True, certain store-level data is available, such as point-of sale information like basket size and value. But retailers and manufacturers don't have a clear picture of key consumer behaviors. They don't know, for instance, which aisles are visited, which products are seen but not purchased and which marketing tools engage shoppers and spur a purchase.
“Right now, we know how many people walk through Wal-Mart's doors, but we don't know if you walked through our sporting goods department,” Quinn noted.
PRISM could provide much-needed information about in-store shopping behavior, purchasing patterns and marketing effectiveness.
Doing so would be quite a marketing feat in light of the vast consumer reach available in-store.
“We get 120 million people in our stores a week,” Quinn stressed. “We'd have to buy a lot of [advertising during] Super Bowls to get that kind of reach.”
Key to the research is the fact that Wal-Mart, long known for keeping its sales information under wraps, is providing store-level data.
“This represents an opening up on our part in order to move the industry forward,” Quinn said.
Wal-Mart's participation demonstrates the value of using retail environments for brand-building, said Peter Hoyt, executive director of the Skokie, Ill.-based In-Store Marketing Institute, a four-year-old organization that helps brand marketers, retailers, agencies and others strengthen retail marketing. The Institute is spearheading PRISM and recruited all the participants.
“Wal-Mart's level of cooperation is huge,” Hoyt said. “I don't think this would succeed without it.”
On Sept. 27, the Institute will provide an update about preliminary findings from Phase 2 during a panel discussion at its annual expo in Chicago. Steve Bratspies, Wal-Mart's marketing senior vice president; Sandy Douglas, president and chief operating officer, Coca-Cola Co., North America; and Bob McDonald, P&G's COO, are scheduled to be among panel participants.
Hoyt said PRISM has the potential to pump millions of dollars into retail to enhance the shopping experience.
“This will provide new motivation to create a more interesting environment for shoppers everywhere,” Hoyt said.
Dina Howell, P&G's marketing/global operations general manager and another key figure in getting PRISM off the ground, agreed.
“If we can turn the store into a measured medium, it makes it easier to plan our overall strategy of how to reach consumers,” she said.
The PRISM model predicts consumer reach by category, area of the store and retail format. To do so, store traffic in various parts of the store is being analyzed with infrared sensors and manual audits at various times of the day. Both mechanisms are supplemented with Nielsen store-level demographic information.
Measuring traffic in this way is necessary because category sales are not a direct indication of traffic, said Howell.
“A lot of times, you may go to the shelf and don't find what you need, or the aisle is so cluttered that you leave,” Howell noted.

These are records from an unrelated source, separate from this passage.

Lemma analyze_factors_raises (features : gmap string pyval) (risk_score : Q)
    (k : string) (v : pyval) :
  k ∈ ["work_hours_per_week"; "stress_level"; "workload_score";
       "work_life_balance"] →
  features !! k = Some v →
  comparable_as v = None →
  ∃ msg, _analyze_factors features risk_score = Raise (TypeError msg).
Proof.
  intros Hk Hv Hn.
  assert (G : ∀ n, py_gt (default (PInt 0) (features !! k)) n
                   = Raise (cmp_error ">" v "int")).
  { intros n. rewrite Hv. unfold py_gt. simpl. by rewrite Hn. }
  assert (L : ∀ n, py_lt (default (PInt 0) (features !! k)) n
                   = Raise (cmp_error "<" v "int")).
  { intros n. rewrite Hv. unfold py_lt. simpl. by rewrite Hn. }
  assert (T : ∀ v' n e, py_gt v' n = Raise e → ∃ msg, e = TypeError msg).
  { intros v' n e. unfold py_gt. destruct (comparable_as v'); [discriminate|].
    intros [= <-]. unfold cmp_error. eauto. }
  assert (T' : ∀ v' n e, py_lt v' n = Raise e → ∃ msg, e = TypeError msg).
  { intros v' n e. unfold py_lt. destruct (comparable_as v'); [discriminate|].
    intros [= <-]. unfold cmp_error. eauto. }
  unfold _analyze_factors.
  destruct (py_gt _ 50) as [b1|e1] eqn:E1; simpl;
    [|destruct (T _ _ _ E1) as [msg ->]; eauto].
  destruct (py_gt _ 7) as [b2|e2] eqn:E2; simpl;
    [|destruct (T _ _ _ E2) as [msg ->]; eauto].
  destruct (py_gt _ 8) as [b3|e3] eqn:E3; simpl;
    [|destruct (T _ _ _ E3) as [msg ->]; eauto].
  destruct (py_lt _ 3) as [b4|e4] eqn:E4; simpl.
  - exfalso.
    repeat (apply elem_of_cons in Hk as [->|Hk]); [| | | |by apply elem_of_nil in Hk].
    + by rewrite G in E1.
    + by rewrite G in E2.
    + by rewrite G in E3.
    + by rewrite L in E4.
  - destruct (T' _ _ _ E4) as [msg ->]. eauto.
Qed.

(** X15. [predict] never returns a prediction for a mapping in which one
    of the four fields read by the factor analysis holds something that
    does not compare with a number (a string, [None], a list): it
    raises, although [_prepare_features] reads that field as 0.0 and,
    unless an [int] of the mapping is beyond the range of a float,
    turns the mapping into a vector. A value of another numeric type (a
    [Decimal], a numpy integer) is not concerned: it compares. *)
Theorem predict_rejects_non_numbers (uuid4 : string) (utcnow : Z)
    (self : PredictionService.t) (user : string)
    (features : gmap string pyval) (version k : string) (v : pyval) :
  k ∈ ["work_hours_per_week"; "stress_level"; "workload_score";
       "work_life_balance"] →
  features !! k = Some v →
  comparable_as v = None →
  (∃ e, predict uuid4 utcnow self user features version = Raise e)
  ∧ (∃ msg, _analyze_factors features 0 = Raise (TypeError msg))
  ∧ (∀ feature_vector,
       prepare_step features feature_vector k = Ok (feature_vector ++ [0%Q])%list)
  ∧ ((∀ name z, name ∈ expected_features → features !! name = Some (PInt z) →
                float_overflows z = false) →
     ∃ vector i, _prepare_features features = Ok vector
                 ∧ expected_features !! i = Some k
                 ∧ vector !! i = Some 0%Q).
Proof.
  intros Hk Hv Hn. split; [|split; [|split]].
  - unfold predict, predict_body, try_except.
    destruct (models self !! _) as [model|]; [|eauto].
    destruct (_prepare_features features) as [vector|]; simpl; [|eauto].
    destruct (Model.predict model _) as [labels|]; simpl; [|eauto].
    destruct (first labels) as [score|]; simpl; [|eauto].
    destruct (Model.predict_proba model _) as [probabilities|]; simpl; [|eauto].
    destruct (first probabilities) as [row|]; simpl; [|eauto].
    destruct (analyze_factors_raises features score k v Hk Hv Hn) as [msg ->].
    simpl. eauto.
  - by apply (analyze_factors_raises features 0 k v).
  - intros feature_vector. rewrite prepare_step_cases, Hv.
    destruct v; try discriminate Hn; reflexivity.
  - intros Hrange. unfold _prepare_features.
    rewrite (prepare_loop_in_range features expected_features [] Hrange).
    eexists. 
    repeat (apply elem_of_cons in Hk as [->|Hk]);
      [exists 0%nat | exists 3%nat | exists 4%nat | exists 5%nat
      | by apply elem_of_nil in Hk];
      (split; [reflexivity|]); (split; [reflexivity|]); simpl; rewrite Hv;
      destruct v; try discriminate Hn; reflexivity.
Qed.

Lemma predict_rejects_non_numbers_witness :
  (∃ e, predict "id" 0 Examples.one_model_service "user-1"
          {[ "stress_level" := PStr "high" ]} "latest" = Raise e)
  ∧ ∃ vector, _prepare_features {[ "stress_level" := PStr "high" ]} = Ok vector
              ∧ vector !! 3%nat = Some 0%Q.
Proof.
  destruct (predict_rejects_non_numbers "id" 0 Examples.one_model_service
              "user-1" {[ "stress_level" := PStr "high" ]} "latest"
              "stress_level" (PStr "high")) as (H1 & _ & _ & H4).
  - right. left.
  - reflexivity.
  - reflexivity.
  - split; [exact H1|].
    destruct H4 as (vector & i & Hv & _ & _).
    + intros name z _ H. apply lookup_singleton_Some in H as [_ H].
      discriminate H.
    + exists vector. split; [exact Hv|].
      vm_compute in Hv. by injection Hv as <-.
Defined.

(** X16. What a returned prediction holds together: the id, the user
    and the date are those of the call; the version is the one asked
    for, or the last one loaded for "latest", and it is a loaded model;
    the factors are those of the raw features; the recommendations are
    those of the reported level and factors. In particular a request
    without [work_life_balance] always comes back with the factor
    poor_work_life_balance and with the balance tip as its last
    recommendation. *)
Theorem prediction_is_consistent (uuid4 : string) (utcnow : Z)
    (self : PredictionService.t) (user : string)
    (features : gmap string pyval) (version : string) (r : Prediction) :
  predict uuid4 utcnow self user features version = Ok r →
  prediction_id r = uuid4 ∧ user_id r = user ∧ prediction_date r = utcnow
  ∧ PredictionService.model_version r
    = (if String.eqb version "latest"
       then List.last (model_versions self) "dummy" else version)
  ∧ is_Some (models self !! PredictionService.model_version r)
  ∧ _analyze_factors features (risk_score r) = Ok (factors r)
  ∧ recommendations r = _generate_recommendations (risk_level r) (factors r)
  ∧ (features !! "work_life_balance" = None →
     is_Some (factors r !! "poor_work_life_balance")
     ∧ last (recommendations r)
       = Some "Create clear boundaries between work and personal time").
Proof.
  unfold predict, predict_body, try_except.
  set (v := if String.eqb version "latest" then _ else _).
  destruct (models self !! v) as [model|] eqn:Em; [|discriminate].
  destruct (_prepare_features features) as [vector|]; simpl; [|discriminate].
  destruct (Model.predict model _) as [labels|]; simpl; [|discriminate].
  destruct (first labels) as [score|]; simpl; [|discriminate].
  destruct (Model.predict_proba model _) as [probabilities|]; simpl; [|discriminate].
  destruct (first probabilities) as [row|]; simpl; [|discriminate].
  destruct (_analyze_factors features score) as [F|] eqn:Ef; simpl; [|discriminate].
  intros [= <-]. simpl.
  repeat (split; [done|]).
  intros Hnone.
  assert (HF : is_Some (F !! "poor_work_life_balance")).
  { revert Ef. unfold _analyze_factors. rewrite Hnone.
    destruct (py_gt _ 50); simpl; [|discriminate].
    destruct (py_gt _ 7); simpl; [|discriminate].
    destruct (py_gt _ 8); simpl; [|discriminate].
    intros [= <-]. rewrite lookup_insert_eq. by eexists. }
  split; [exact HF|].
  assert (C : contains "poor_work_life_balance" F = true).
  { unfold contains. by destruct HF as [f ->]. }
  unfold _generate_recommendations. rewrite C. unfold append at 1.
  apply last_snoc.
Qed.
(** * Voice-agent media stream handler

    A shallow embedding of [server/services/mediaStreamHandler.js]: the
    per-call session object, the chunked delivery of synthesized audio to
    the telephony transport, the recognizer's transcript handler with
    barge-in, the inbound media handler, and the process-wide session
    registry.  An earlier revision of the same handler, in which the
    session exists before the transport's start signal and the start
    handler drains the queue of pending clips, is embedded in [Module
    QueuedStart].

    Conventions of the embedding.
    - A JavaScript string is a [string], read as a sequence of 8-bit code
      units; [String.length] is the source's [.length].
    - A [Buffer] is a [list byte].
    - The socket [session.ws] is represented by the frames sent through it
      so far, oldest first; [ws.send] appends one frame and does not
      throw, so the [catch] blocks that only guard [ws.send] have no
      counterpart here.
    - An [await] on the response generator or on the speech synthesizer
      takes its outcome from the caller of the embedded function; the
      requests themselves are recorded in [Services].
    - Nobody awaits a listener, so events are handled while a listener
      is suspended.  The listeners are therefore also embedded cut at
      their [await]s, and [run] handles the events of a call, settlings
      included, in the order in which they happen.  The functions that
      take the outcomes of the awaits as arguments ([on_Transcript],
      [speakWithInterruption], [on_Transcripts]) are the runs in which
      nothing happens while a listener is suspended.
    - [console.log] output is not part of the state, except in the
      registry's trace. *)

From Stdlib Require Import String Ascii List Arith Lia Bool.
From Stdlib.Strings Require Import Byte.
From stdpp Require Import base gmap strings list.
From Equations Require Import Equations.

Local Open Scope nat_scope.

(** ** JavaScript strings *)

Module JS.

(** Truthiness of a value that is a string, [null] or [undefined]. *)
Definition truthy (v : option string) : bool :=
  match v with
  | Some s => negb (String.eqb s "")
  | None => false
  end.

(** [s.slice(b, e)] for [0 <= b <= e]. *)
Definition slice (s : string) (b e : nat) : string := substring b (e - b) s.

(** White space as [String.prototype.trim] sees it, among the 8-bit code
    units: TAB, LF, VT, FF, CR, SPACE and NBSP. *)
Definition isWhiteSpace (c : ascii) : bool :=
  let n := nat_of_ascii c in
  (Nat.leb 9 n && Nat.leb n 13) || Nat.eqb n 32 || Nat.eqb n 160.

Fixpoint trimStart (s : string) : string :=
  match s with
  | EmptyString => EmptyString
  | String c s' => if isWhiteSpace c then trimStart s' else s
  end.

Fixpoint rev_append (s acc : string) : string :=
  match s with
  | EmptyString => acc
  | String c s' => rev_append s' (String c acc)
  end.

Definition reverse (s : string) : string := rev_append s EmptyString.

Definition trim (s : string) : string :=
  reverse (trimStart (reverse (trimStart s))).

(** [!s.trim()]: the text is empty or only white space. *)
Definition blank (s : string) : bool := negb (truthy (Some (trim s))).

End JS.

(** ** [Buffer.prototype.toString("base64")] *)

Abbreviation Buffer := (list byte).

Definition base64_alphabet : string :=
  "ABCDEFGHIJKLMNOPQRSTUVWXYZabcdefghijklmnopqrstuvwxyz0123456789+/".

Definition base64_digit (n : nat) : ascii :=
  match String.get n base64_alphabet with
  | Some c => c
  | None => "="%char
  end.

Fixpoint toString_base64 (buf : Buffer) : string :=
  match buf with
  | [] => EmptyString
  | [a] =>
      let a := Byte.to_nat a in
      String (base64_digit (a / 4))
        (String (base64_digit (a mod 4 * 16)) "==")
  | [a; b] =>
      let a := Byte.to_nat a in
      let b := Byte.to_nat b in
      String (base64_digit (a / 4))
        (String (base64_digit (a mod 4 * 16 + b / 16))
           (String (base64_digit (b mod 16 * 4)) "="))
  | a :: b :: c :: rest =>
      let a := Byte.to_nat a in
      let b := Byte.to_nat b in
      let c := Byte.to_nat c in
      String (base64_digit (a / 4))
        (String (base64_digit (a mod 4 * 16 + b / 16))
           (String (base64_digit (b mod 16 * 4 + c / 64))
              (String (base64_digit (c mod 64)) (toString_base64 rest))))
  end.

(** ** Data model *)

(** Frames written to the transport with [ws.send(JSON.stringify(...))].
    The [streamSid] field carries whatever [session.streamSid] holds. *)
Inductive Frame : Type :=
| media (streamSid : option string) (payload : string)
| mark (streamSid : option string) (name : string)
| clear (streamSid : option string).

Inductive Role : Type := user | model.

Record Part : Type := mkPart { text : string }.
Record Turn : Type := mkTurn { role : Role; parts : list Part }.

(** The recognizer's live stream, as far as the message listener acts on
    it: the audio buffers passed to its [send], oldest first. *)
Record SttStream : Type := mkSttStream {
  stt_sent : list Buffer
}.

Record Session : Type := mkSession {
  callId : string;
  context : list Turn;
  sttStream : option SttStream;
  agentPrompt : string;
  agentVoiceId : string;
  ws : list Frame;
  streamSid : option string;
  isReady : bool;
  audioQueue : list Buffer;
  isAISpeaking : bool;
  currentAudioChunks : list Buffer;
  userSpeechDetected : bool;
  interimTranscript : string;
  silenceTimer : option nat;
  conversationBuffer : list string;
  greetingMessage : option string
}.

(** Field assignments [session.f = v]. *)
Definition set_context (v : list Turn) (s : Session) : Session :=
  mkSession (callId s) v (sttStream s) (agentPrompt s) (agentVoiceId s)
    (ws s) (streamSid s) (isReady s) (audioQueue s) (isAISpeaking s)
    (currentAudioChunks s) (userSpeechDetected s) (interimTranscript s)
    (silenceTimer s) (conversationBuffer s) (greetingMessage s).

Definition set_sttStream (v : option SttStream) (s : Session) : Session :=
  mkSession (callId s) (context s) v (agentPrompt s) (agentVoiceId s)
    (ws s) (streamSid s) (isReady s) (audioQueue s) (isAISpeaking s)
    (currentAudioChunks s) (userSpeechDetected s) (interimTranscript s)
    (silenceTimer s) (conversationBuffer s) (greetingMessage s).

Nielsen developed a new group called Nielsen In-Store specifically to bring PRISM to life. The yet-to-be named syndicated service planned for 2008 will be able to provide customers with a better idea of how to reach their target audience at specific retailers.
Under one example, it will enable a manufacturer subscriber to the syndicated service to run a promotion with, say, a retailer in the Northeast, involving endcap displays, in-store TV and shelf talkers. Nielsen would then project which subset of stores meets the manufacturer's needs and provide a corresponding estimate of the audience available, said Nielsen In-Store global managing director George Wishart.
What's more, media agencies, which have not played an active role in-store because of the lack of a metric, could advise their clients better in terms of how to execute in-store marketing campaigns.
“Companies will be more willing to invest in higher-quality displays and other tools,” Wishart said.